Do outro lado, a voz de Eva soou
aflita. Disléxica e confusa, pronunciava palavras soltas que não davam para
Eduardo entender exactamente o que se passava, só percebeu que tinha acontecido
algo de grave com Alexandre. Um acidente.
- Eva, diz-me onde estás. Eu vou
ter contigo.
Era impossível a Madalena não
ouvir a conversa do irmão, ainda para mais que à medida que as palavras surgiam
do outro lado da linha a inquietação emergia em todo o seu corpo. Assim, quando
Eduardo desligou, a pergunta foi inevitável.
- Eva está bem?
- Foi Alexandre, ele teve um acidente
e Eva está no hospital. Madalena, tu estás bem? Eu vou lá ter com ela.
- Eu também vou.
Era a resposta que Eduardo menos
esperava, e não sabia se aquela era uma boa ideia, mas tinha pressa e sabia que
se tentasse demover Madalena iria perder bastante tempo e provavelmente não o conseguiria.
Eva esperava-o no átrio do
serviço de urgência e sentiu um choque quando viu Madalena, mas naquele momento
tudo o que precisava era o conforto dos braços de Eduardo e, sem sequer olhar
para a colega, correu a refugiar-se no peito do homem que agora sentia como seu.
Alexandre agonizava entre a vida e a morte e ela estava preocupada, claro, mas
era de Eduardo que ela precisava. Desde o reencontro, em Coimbra, que tudo se
tornara claro no seu espírito e na sua alma. Alexandre tinha sido um grande
engano na sua vida. Nunca a respeitara e, talvez, nunca a tivesse amado mesmo.
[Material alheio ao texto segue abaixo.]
Lemma fields_passed_through_witness :
  originalId sample_out = Req.id sample ∧
  onlyBoolean sample_out = Req.validateMeOnlyIActuallyShouldBeABoolean sample ∧
  listOfIntegers sample_out = Req.numbersMeetNumbers sample.
Proof.
  apply (fields_passed_through sample db0 (mkDb [set_id (Some 0%nat) sample_out] 1)
           sample_out).
  vm_compute. reflexivity.
Defined.

(** C7: on a collection whose documents all carry their ["_id"], a GET
    returns every stored record (without its ["_id"]) and leaves the
    collection empty; the next GET, after any POSTs, returns the records of
    exactly the POSTs that succeeded since, in order, and empties the
    collection again.  In particular, on an empty collection, one POST of
    the sample then a GET returns that one record, and a second GET returns
    the empty list. *)
Theorem outgoing_drains (db : Db) (reqs : list Req.t) :
  stored db →
  (∃ db1,
      outgoing db = (Ok (set_id None <$> simple_rest_table db), db1) ∧
      simple_rest_table db1 = [] ∧
      ∃ db3,
        outgoing (serve_posts reqs db1).2 =
          (Ok (returned (serve_posts reqs db1).1), db3) ∧
        simple_rest_table db3 = []) ∧
  (simple_rest_table db = [] →
   ∃ out db1 db2 db3,
     incoming sample db = (Ok out, db1) ∧
     outgoing db1 = (Ok [out], db2) ∧
     outgoing db2 = (Ok [], db3) ∧
     simple_rest_table db3 = []).
Proof.
  intros Hdb. split.
  - eexists. rewrite outgoing_eq by done. split_and!; [done..|].
    destruct (serve_posts reqs _) as [rs db2] eqn:Hserve.
    apply serve_posts_spec in Hserve as (_ & Htab & Hst).
    simpl. eexists. rewrite outgoing_eq by (apply Hst; constructor).
    rewrite Htab. done.
  - intros Hempty. pose proof (incoming_stored sample db Hdb) as Hst.
    revert Hst. incoming_accepted. intros Hst. simpl in Hst.
    eexists _, _, _, _. split_and!; [done| | |].
    + rewrite outgoing_eq by done. simpl. rewrite Hempty. done.
    + rewrite outgoing_eq by constructor. done.
    + done.
Qed.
Tudo o que queria era ascender na sua carreira política e promover o próprio
ego. Ela, sim, ela tinha-o amado. Ou pelo menos assim o pensava. Tinha sido o
único a quem havia permitido que entrasse nas profundezas do seu íntimo. Mas
Eduardo tinha entrado sem permissão. Porque não precisava. Eduardo tinha
entrada natural em todo o seu ser, Eduardo era a metade que a preenchia na sua
total plenitude.
Alguém, na recepção, procurava os
acompanhantes do doente Alexandre Coutinho e Madalena, perante o alheamento de
Eva, apresentou-se, ela, como familiar. O médico esperava-a para lhe dizer que
não havia mais nada a fazer. O coração de Alexandre ainda batia mas iria parar
a qualquer momento. E ela pediu para estar com ele uma última vez.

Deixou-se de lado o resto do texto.